La superstition a des conséquences très concrètes, encore mesurables aujourd’hui. Les chats noirs restent statistiquement les moins adoptés et ceux qui séjournent le plus longtemps en refuge. Radio-Canada rapporte que des chercheurs ont même identifié un lien entre le fait d’être superstitieux et l’existence d’un préjugé défavorable envers ces félins, un phénomène baptisé black cat bias.

Les chiffres britanniques sont éloquents. Selon le Fonds Saint-Bernard, la SPA britannique a déclaré que 70 % des chats abandonnés étaient noirs. Deux causes se cumulent : la mauvaise réputation héritée du Moyen Âge, et un argument plus moderne, la difficulté à les photographier, leur pelage ressortant mal sur les selfies partagés sur les réseaux sociaux. Pour renverser ce regard, décorer son intérieur avec de belles affiches chat noir participe modestement à célébrer leur élégance.

Réhabiliter le chat noir : mythes contre réalité

Comment distinguer le folklore des faits ? Ce tableau récapitule les principales croyances face à ce qu’en dit la réalité observée.

Croyance populaireRéalité
Le chat noir porte malheurAucun fondement ; la robe n’influence pas le comportement
Il est moins adopté partoutVrai en France, mais porte-bonheur au Royaume-Uni et en Asie
Il a un « mauvais caractère »Faux ; personnalité indépendante de la couleur du pelage
Sa réputation est ancienne et immuableNée d’un texte de 1233, elle recule avec la protection animale

La bonne nouvelle, c’est que les mentalités évoluent. À l’heure où la cause animale gagne du terrain, ces idées reçues ont de moins en moins de place. Des initiatives comme la Journée internationale du chat noir, célébrée chaque 17 août, encouragent leur adoption. Chez nous, célébrer ces félins passe aussi par nos tableaux et posters chat noir, pensés pour valoriser leur beauté mystérieuse.

Conclusion

Derrière l’expression chat noir se cache une histoire vieille de près de huit siècles, née d’une bulle papale de 1233 et amplifiée par la chasse aux sorcières. Pourtant, la réalité est simple : aucune couleur de pelage ne détermine le caractère d’un animal, et ce qui passe pour un présage funeste en France est signe de chance au Royaume-Uni. Le fait que 70 % des chats abandonnés outre-Manche soient noirs rappelle combien ces préjugés coûtent cher aux animaux. Changer de regard, c’est déjà agir. En célébrant ces félins par des créations au design unique et de qualité premium, nous contribuons à leur rendre justice. Pour prolonger cet hommage chez vous, parcourez nos affiches chat noir et offrez-leur la place qu’ils méritent.

Questions fréquentes

Que veut dire l’expression « être un chat noir » ?

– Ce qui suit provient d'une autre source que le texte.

(** * HiveHyde-Anti: a shallow embedding of the signing pipeline

    The development follows the four source modules of the client:

    - the Risk Matrix ([_calculateRiskScore], [_serializeGetParams],
      [_canonicalJsonStringify], [assessAndSign]);
    - the Data Loom ([_analyzeMouseTrajectory], [_getMouseTrajectory], the
      mouse listeners of [startListeners]);
    - the Session Vault ([_fetchNewSession], [_checkAndRefreshToken],
      [getCurrentKey], [getCurrentToken]);
    - the policy scheduler of the core engine ([_generateDynamicPolicy]).

    JavaScript numbers are IEEE 754 binary64 values, so they are modelled by
    Rocq's primitive floats: every arithmetic step of the source is the same
    operation on the same 64-bit value.  Strings are byte strings (ASCII
    text); objects are association lists kept in property enumeration
    order. *)

From Stdlib Require Import Floats ZArith List String Ascii Bool Lia DecimalString.
From Stdlib Require Import Permutation.
Import ListNotations.

#[local] Set Warnings "-inexact-float,-register-all".
#[local] Open Scope list_scope.
#[local] Open Scope string_scope.

(** ** JavaScript numbers *)

Module JSNum.

Definition two53 : Z := 9007199254740992%Z.
Lemma agree_load_video (now : Q) (path : string) :
  preserves agree (load_video env now path).
Proof.
  intros aw H. unfold load_video. run_py. unfold on_player.
  destruct (Player.path_exists env path); [|exact H].
  destruct (PlayerMore.load_cases env path (video_player aw))
    as [(e & w' & E & Hvp & _) | (w' & E & Hvp & _)].
  - rewrite E. simpl. unfold agree in *. simpl. now rewrite Hvp.
  - pose proof (PlayerMore.load_tail_ok env w') as Hok.
    rewrite <- E in Hok.
    assert (Hcur : Player.current_video
                     (Player.vp (snd (Player.load env path (video_player aw))))
                   = Some path).
    { rewrite E.
      apply (preserves_bind
               (fun x => Player.current_video (Player.vp x) = Some path)).
      - apply PlayerMore.frame_load_saved_position; now intros.
      - intros _. apply preserves_bind.
        + apply PlayerMore.frame_play; now intros.
        + intros _. apply PlayerMore.frame_pause; now intros.
      - now rewrite Hvp. }
    destruct (Player.load env path (video_player aw)) as [[[]|e] w2];
      simpl in *; [|discriminate].
    unfold agree. simpl. now rewrite Hcur.
Qed.

Lemma agree_kept (hs : list Handler) (aw : AppWorld) :
  agree aw -> agree (run_handlers env aw hs).
Proof.
  apply inv_run_handlers; try (unfold agree; now intros).
  - intros c. apply agree_on_player. intros cv.
    apply PlayerMore.frame_query_seconds; now intros.
  - intros q. apply agree_on_player. intros cv.
    apply PlayerMore.frame_seek; now intros.
  - apply agree_load_video.
Qed.

Lemma video_loaded_kept (hs : list Handler) (aw : AppWorld) :
  video_loaded aw -> video_loaded (run_handlers env aw hs).
Proof.
  apply blind_invariant; unfold video_loaded; simpl; try (intros; assumption).
  intros f x _ Hf H. now apply Hf.
Qed.

(** X25: along every sequence of handlers, an application and player
    that agree on the current video still agree afterwards (the
    application records a path only after the player has accepted it),
    and a video that is loaded is never unloaded. *)
Theorem current_video_invariants (hs : list Handler) (aw : AppWorld) :
  (current_video (app aw) =
     Player.current_video (Player.vp (video_player aw)) ->
   current_video (app (run_handlers env aw hs)) =
     Player.current_video
       (Player.vp (video_player (run_handlers env aw hs)))) /\
  (is_Some (current_video (app aw)) ->
   is_Some (current_video (app (run_handlers env aw hs)))).
Proof. split; [apply agree_kept | apply video_loaded_kept]. Qed.

(** X26: a tag left on the reader loads its video once: while the
    reader remembers tag [T], any sequence of scans that only ever sees
    [T] (or nothing, or a failing reader) leaves the application and the
    player exactly as they were. *)
Theorem same_tag_scans_change_nothing (T : Z)
    (polls : list (Q * Q * RFID.Poll)) (aw : AppWorld) :
  RFID.last_tag_id (rfid_reader aw) = Some (str T) ->
  forallb (fun p => RFID.only_tag T (fst (fst p), snd p)) polls = true ->
  let aw' := run_handlers env aw (scans_of polls) in
  app aw' = app aw /\
  video_player aw' = video_player aw /\
  RFID.last_tag_id (rfid_reader aw') = Some (str T).
Proof.
  revert aw. induction polls as [|[[t now] hw] rest IH]; intros aw HT Hall.
  - now repeat split.
  - simpl in Hall. apply andb_true_iff in Hall as [Hp Hrest].
    change (run_handlers env aw (scans_of ((t, now, hw) :: rest)))
      with (run_handlers env (snd (scan_rfid env t now hw aw))
                         (scans_of rest)).
    assert (Hstep : let aw1 := snd (scan_rfid env t now hw aw) in
              app aw1 = app aw /\ video_player aw1 = video_player aw /\
              RFID.last_tag_id (rfid_reader aw1) = Some (str T)).
    { unfold scan_rfid. rewrite bind_get.
      destruct (is_test_mode (app aw)); [now repeat split|].
      destruct (RFIDFacts.read_tag_only_tag (rfid_reader aw) T (t, hw) HT Hp)
        as [Hout Hlast]. cbn [fst snd] in Hout, Hlast.
      destruct (RFID.read_tag (rfid_reader aw) t hw) as [r out].
      cbn [fst snd] in Hout, Hlast. subst out. now repeat split. }
    cbv zeta in Hstep. destruct Hstep as (Ha & Hv & Hl).
    destruct (IH _ Hl Hrest) as (Ha' & Hv' & Hl').
    cbv zeta in *. rewrite Ha', Hv', Hl'. now repeat split.
Qed.

End WithEnv.
Lemma write_frame p w : callback_frame w (exec (deliver (Write p)) w).
Proof.
  assert (Hled : led_mirrors (mach w) ->
                 led_mirrors (mach (exec (deliver (Write p)) w))).
  { intros H. by apply (write_led p w (led_mirrors_output _ H)). }
  revert Hled. destruct (payload_cases p) as [->|[Hrec|[Hne Hnr]]].
  - intros Hled. rewrite write_empty in *. split; simpl; [lia|done| |done].
    exists []. by rewrite app_nil_r.
  - assert (Hline : forall o : Output,
              o <> StartAdvertising ->
              Forall (fun o => o <> StartAdvertising) (echo p ++ [o])).
    { intros o Ho. apply Forall_app. split; [apply echo_has_no_advertising|].
      by constructor. }
    destruct Hrec as [-> | [-> | [-> | ->]]].
    + rewrite write_ON. intros Hled. by apply say_frame; [apply Hline|..].
    + rewrite write_OFF. intros Hled. by apply say_frame; [apply Hline|..].
    + rewrite write_TOGGLE. cbv zeta. intros Hled.
      by apply say_frame; [apply Hline|..].
    + rewrite write_STATUS. cbv zeta. intros Hled.
      apply say_frame; [|done|done].
      apply Forall_app. split; [apply echo_has_no_advertising|].
      by repeat constructor.
  - rewrite (write_unrecognised _ _ Hne Hnr). intros Hled.
    by apply say_frame; [apply echo_has_no_advertising|..].
Qed.

Lemma deliver_frame ev w : callback_frame w (exec (deliver ev) w).
Proof.
  destruct ev as [| |p]; [| |apply write_frame].
  - split; simpl; [lia|done| |done]. by eexists.
  - split; simpl; [lia|done| |done]. by eexists.
Qed.

Lemma exec_deliver_all_cons gap ev rest w :
  exec (deliver_all ((gap, ev) :: rest)) w =
  exec (deliver_all rest)
    (exec (deliver ev)
       {| mach := mach w; clock := clock w + gap; trace := trace w |}).
Proof.
  cbn [deliver_all]. rewrite exec_bind. cbn [now fst snd].
  by rewrite !exec_seq.
Qed.

Lemma deliver_all_frame evs w : callback_frame w (exec (deliver_all evs) w).
Proof.
  revert w. induction evs as [|[gap ev] evs IH]; intros w.
  - apply callback_frame_refl.
  - rewrite exec_deliver_all_cons.
    eapply callback_frame_trans; [|apply IH].
    eapply callback_frame_trans; [|apply deliver_frame].
    split; simpl; [lia|done| |done]. exists []. by rewrite app_nil_r.
Qed.

Lemma deliver_all_no_connect evs w :
  Forall (fun a => is_connect (snd a) = false) evs ->
  deviceConnected (mach w) = false ->
  deviceConnected (mach (exec (deliver_all evs) w)) = false.
Proof.
  intros Hall. revert w. induction Hall as [|[gap ev] evs Hev _ IH]; intros w Hdc.
  - exact Hdc.
  - rewrite exec_deliver_all_cons. apply IH.
    destruct ev as [| |p]; [discriminate|reflexivity|].
    by rewrite write_keeps_link.
Qed.

Lemma deliver_all_link_quiet evs w :
  Forall (fun a => is_link_event (snd a) = false) evs ->
  deviceConnected (mach (exec (deliver_all evs) w)) = deviceConnected (mach w).
Proof.
  intros Hall. revert w. induction Hall as [|[gap ev] evs Hev _ IH]; intros w.
  - reflexivity.
  - rewrite exec_deliver_all_cons, IH.
    destruct ev as [| |p]; [discriminate|discriminate|].
    by rewrite write_keeps_link.
Qed.

(** ** The delays and the two branches of [loop] *)

Lemma exec_delay ms iv w :
  exec (delay ms iv) w =
  let w1 := exec (deliver_all (arrivals iv)) w in
  {| mach := mach w1;
     clock := N.max (clock w1) (clock w + ms) + lateness iv;
     trace := trace w1 |}.
Proof.
  unfold delay. rewrite exec_bind. cbn [now fst snd].
  rewrite exec_seq, exec_bind. reflexivity.
Qed.

Lemma delay_frame ms iv w : callback_frame w (exec (delay ms iv) w).
Proof.
  rewrite exec_delay. cbv zeta.
  destruct (deliver_all_frame (arrivals iv) w) as [Hc Ho Ht Hl].
  split; simpl; [lia|done|done|done].
Qed.

Lemma delay_elapsed ms iv w : clock w + ms <= clock (exec (delay ms iv) w).
Proof. rewrite exec_delay. simpl. lia. Qed.

Lemma exec_handle_disconnection_taken settle w :
  deviceConnected (mach w) = false ->
  oldDeviceConnected (mach w) = true ->
  exec (handle_disconnection settle) w =
  let w1 := exec (delay 500 settle) w in
  {| mach := set_oldDeviceConnected (deviceConnected (mach w1)) (mach w1);
     clock := clock w1;
     trace := trace w1 ++ [(clock w1, StartAdvertising);
                           (clock w1, SerialPrintln "Start advertising")] |}.
Proof.
  intros Hdc Hodc. unfold handle_disconnection.
  rewrite exec_bind. cbn [read fst snd]. rewrite exec_bind. cbn [read fst snd].
  rewrite Hdc, Hodc. cbn [negb andb]. rewrite exec_seq.
  destruct (exec (delay 500 settle) w) as [m1 t1 tr1].
  unfold exec; simpl. by rewrite <- app_assoc.
Qed.

Lemma exec_handle_disconnection_skipped settle w :
  negb (deviceConnected (mach w)) && oldDeviceConnected (mach w) = false ->
  exec (handle_disconnection settle) w = w.
Proof.
  intros H. unfold handle_disconnection.
  rewrite exec_bind. cbn [read fst snd]. rewrite exec_bind. cbn [read fst snd].
  by rewrite H.
Qed.

Lemma exec_handle_connection_skipped w :
  deviceConnected (mach w) && negb (oldDeviceConnected (mach w)) = false ->
  exec handle_connection w = w.
Proof.
  intros H. unfold handle_connection.
  rewrite exec_bind. cbn [read fst snd]. rewrite exec_bind. cbn [read fst snd].
  by rewrite H.
Qed.

Lemma exec_handle_connection_taken w :
  deviceConnected (mach w) && negb (oldDeviceConnected (mach w)) = true ->
  exec handle_connection w =
  {| mach := set_oldDeviceConnected (deviceConnected (mach w)) (mach w);
     clock := clock w; trace := trace w |}.
Proof.
  intros H. unfold handle_connection.
  rewrite exec_bind. cbn [read fst snd]. rewrite exec_bind. cbn [read fst snd].
  by rewrite H.
Qed.

Lemma exec_loop settle idle w :
  exec (loop settle idle) w =
  exec (delay 10 idle) (exec handle_connection (exec (handle_disconnection settle) w)).
Proof. unfold loop. by rewrite !exec_seq. Qed.

Lemma exec_loops_cons settle idle rest w :
  exec (loops ((settle, idle) :: rest)) w =
  exec (loops rest) (exec (loop settle idle) w).
Proof. cbn [loops]. by rewrite exec_seq. Qed.

Lemma advertising_times_app a b :
  advertising_times (a ++ b) = advertising_times a ++ advertising_times b.
Proof. unfold advertising_times. apply omap_app. Qed.
(** X18: what the incident log records.  A handoff is always on
    record: for a caller with a customer id, every successful
    [requestIncidentCommand], [approveCommandRequest],
    [denyCommandRequest] (of a request that names an incident) and
    [reestablishCommand] appends exactly one entry, of its own event
    type.  A change of commander by [takeIncidentCommand],
    [startNewIncident], [closeIncident] or the sweeps is never on
    record, and neither are logins, logouts and heartbeats: these
    handlers leave the log as it was. *)
Theorem X18_audit_trail now params auth st :
  ((∀ newId,
      incidentLog (exec (createSession newId now auth) st) = incidentLog st)
   ∧ incidentLog (exec (endSession params auth) st) = incidentLog st
   ∧ incidentLog (exec (sessionHeartbeat now params auth) st)
     = incidentLog st
   ∧ incidentLog (exec (takeIncidentCommand params auth) st)
     = incidentLog st
   ∧ (∀ newId defaultNumber,
        incidentLog
          (exec (startNewIncident newId defaultNumber now params auth) st)
        = incidentLog st)
   ∧ incidentLog (exec (closeIncident now params auth) st) = incidentLog st
   ∧ incidentLog (exec (cleanupstalecommandsessions now) st)
     = incidentLog st
   ∧ incidentLog (exec (cleanupoldsessions now) st) = incidentLog st)
  ∧ (AuthContext.customerId auth ≠ "" →
     (∀ newId r st',
        requestIncidentCommand newId now params auth st = (Ok r, st') →
        incidentLog st'
        = incidentLog st
          ++ [requestEntry now auth (CommandRequest.incidentId r.2)
                (CommandRequest.currentCommanderUid r.2)])
     ∧ (∀ r st',
          reestablishCommand now params auth st = (Ok r, st') →
          ∃ incidentId sessionId,
            truthy (Params.incidentId params) = Some incidentId
            ∧ truthy (Params.sessionId params) = Some sessionId
            ∧ incidentLog st'
              = incidentLog st
                ++ [reestablishEntry now auth incidentId sessionId])
     ∧ (∀ r st',
          approveCommandRequest now params auth st = (Ok r, st') →
          ∃ requestId req,
            truthy (Params.requestId params) = Some requestId
            ∧ commandRequests st !! requestId = Some req
            ∧ incidentLog st'
              = incidentLog st ++ [approvalEntry now auth req])
     ∧ (∀ r st',
          denyCommandRequest now params auth st = (Ok r, st') →
          ∃ requestId req,
            truthy (Params.requestId params) = Some requestId
            ∧ commandRequests st !! requestId = Some req
            ∧ (CommandRequest.incidentId req ≠ "" →
               incidentLog st'
               = incidentLog st ++ [denialEntry now auth req]))).
Proof.
  split.
  - split; [|split; [|split; [|split; [|split; [|split; [|split]]]]]].
    + intros newId.
      pose proof (createSession_cases newId now auth st) as H.
      cbv zeta in H. unfold exec.
      destruct (customers st !! _); [|by rewrite H].
      destruct (_ <? _); [by rewrite H|].
      destruct (reentryTarget _ _ _); [by rewrite H|].
      destruct (fold_left _ _ _); by rewrite H.
    + destruct (endSession_effect params auth st)
        as [[_ H]|(sid & _ & [(s & _ & _ & H)|[_ H]])];
        unfold exec; by rewrite H.
    + destruct (sessionHeartbeat_effect now params auth st)
        as [[e He]|(sid & s & _ & _ & _ & H)]; unfold exec;
        [by rewrite He|by rewrite H].
    + unfold exec.
      destruct (takeIncidentCommand params auth st) as [[r|e] st'] eqn:Hcall;
        simpl.
      * by apply takeIncidentCommand_Ok in Hcall
          as (? & ? & ? & ? & _ & _ & _ & _ & _ & _ & _ & ->).
      * by apply takeIncidentCommand_Err in Hcall as ->.
    + intros newId defaultNumber.
      by destruct (startNewIncident_effect newId defaultNumber now params
                     auth st) as [->|(inc & -> & _)].
    + unfold closeIncident, getAndVerifyDoc. unfoldM.
      destruct (truthy (Params.incidentId params)) as [iid|]; simpl; [|done].
      destruct (incidents st !! iid) as [inc|] eqn:Hinc; simpl; [|done].
      case_bool_decide; simpl; [|done].
      case_bool_decide; simpl; [|done].
      case_bool_decide; simpl.
      * by rewrite Hinc.
      * destruct (commit _ st) as [st'|] eqn:Hcommit; simpl; [|done].
        by apply commit_incidentLog in Hcommit.
    + unfold exec. by rewrite cleanupstalecommandsessions_eq.
    + unfold exec. by rewrite cleanupoldsessions_eq.
  - intros Hcid. split; [|split; [|split]].
    + intros newId r st'.
      unfold requestIncidentCommand, getAndVerifyDoc. unfoldM.
      destruct (truthy (Params.incidentId params)) as [iid|] eqn:Hiid;
        [|done].
      destruct (truthy (Params.sessionId params)) as [sid|]; [|done].
      destruct (incidents st !! iid) as [inc|]; simpl; [|done].
      case_bool_decide; simpl; [|done].
      destruct (truthy (Incident.commanderUid inc)) as [cmd|]; simpl;
        [|done].
      case_bool_decide; simpl; [done|].
      case_bool_decide; simpl; [|done].
      rewrite logIncidentAction_eq. intros [= <- <-]. simpl.
      rewrite logged_entry; [done|done| |done].
      simpl. by apply truthy_ne in Hiid.
    + intros r st'. unfold reestablishCommand. unfoldM.
      destruct (truthy (Params.incidentId params)) as [iid|] eqn:Hiid;
        [|done].
      destruct (truthy (Params.sessionId params)) as [sid|]; [|done].
      destruct (incidents st !! iid) as [inc|] eqn:Hinc; simpl; [|done].
      case_bool_decide; simpl; [|done].
      rewrite logIncidentAction_eq.
      rewrite logged_entry; [|done| |done];
        [|simpl; by apply truthy_ne in Hiid].
      simpl. rewrite Hinc. simpl. intros [= <- <-].
      by exists iid, sid.
    + intros r st'. unfold approveCommandRequest. unfoldM.
      destruct (truthy (Params.requestId params)) as [rid|]; simpl; [|done].
      destruct (commandRequests st !! rid) as [req|] eqn:Hreq; simpl;
        [|done].
      case_bool_decide; simpl; [|done].
      destruct (truthy (CommandRequest.requesterSessionId req)) as [sid|];
        simpl; [|done].
      case_bool_decide as Hempty; simpl; [done|].
      rewrite logIncidentAction_eq.
      rewrite logged_entry by done. simpl.
      destruct (incidents st !! _) as [inc|]; simpl; [|done].
      rewrite Hreq. simpl. intros [= <- <-]. by exists rid, req.
    + intros r st'. unfold denyCommandRequest. unfoldM.
      destruct (truthy (Params.requestId params)) as [rid|]; simpl; [|done].
      destruct (commandRequests st !! rid) as [req|] eqn:Hreq; simpl;
        [|done].
      case_bool_decide; simpl; [|done].
      rewrite Hreq. simpl. rewrite logIncidentAction_eq.
      intros [= <- <-]. exists rid, req. split; [done|]. split; [done|].
      intros Hiid. by rewrite logged_entry.
Qed.

Lemma X18_audit_trail_witness :
  incidentLog Handoff.st1
  = incidentLog Board.st
    ++ [requestEntry 100 Scenario.user2 "I1" "user1"].
Proof.
  destruct (X18_audit_trail 100 (Scenario.onIncident "I1" "B")
              Scenario.user2 Board.st) as [_ Hlogged].
  destruct Hlogged as (Hrequest & _); [done|].
  apply (Hrequest "R1" ("R1", Handoff.request1) Handoff.st1).
  by vm_compute.
Defined.

(** ** The command board *)

Lemma truthy_Some_inv x s : truthy x = Some s → x = Some s.
Proof.
  destruct x as [s'|]; simpl; [|done]. case_bool_decide; congruence.
Qed.

(** What selecting an incident yields. *)
Lemma getIncidentDetails_Ok params customerId st current st' :
  getIncidentDetails params customerId st = (Ok current, st') →
  st' = st
  ∧ truthy (Params.incidentId params) = Some current.1
  ∧ ∃ inc, incidents st !! current.1 = Some inc
           ∧ Incident.customerId inc = customerId
           ∧ current.2
             = Incident.setCommanderSessionId
                 (truthy (Incident.commanderSessionId inc)) inc.
Proof.
  unfold getIncidentDetails, getAndVerifyDoc. unfoldM.
  destruct (truthy (Params.incidentId params)) as [iid|]; simpl; [|done].
  destruct (incidents st !! iid) as [inc|] eqn:Hinc; simpl; [|done].
  case_bool_decide; simpl; [|done].
  intros [= <- <-]. split; [done|]. split; [done|]. by exists inc.
Qed.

Elle désigne une personne qui porte la poisse, qui attire la malchance sur elle ou son entourage. On l’emploie fréquemment dans le sport pour un joueur ou une équipe associés aux mauvais résultats.

D’où vient la mauvaise réputation du chat noir ?

Elle remonte à la bulle papale Vox in Rama émise par Grégoire IX en 1233, qui associait le chat noir au diable. La chasse aux sorcières, entre le XIVe et le XVIIe siècle, a ensuite amplifié cette superstition.

Le chat noir porte-t-il vraiment malheur ?

Non, c’est une pure superstition sans fondement. Dans de nombreux pays comme le Royaume-Uni, les Pays-Bas ou en Asie, il est au contraire considéré comme un porte-bonheur.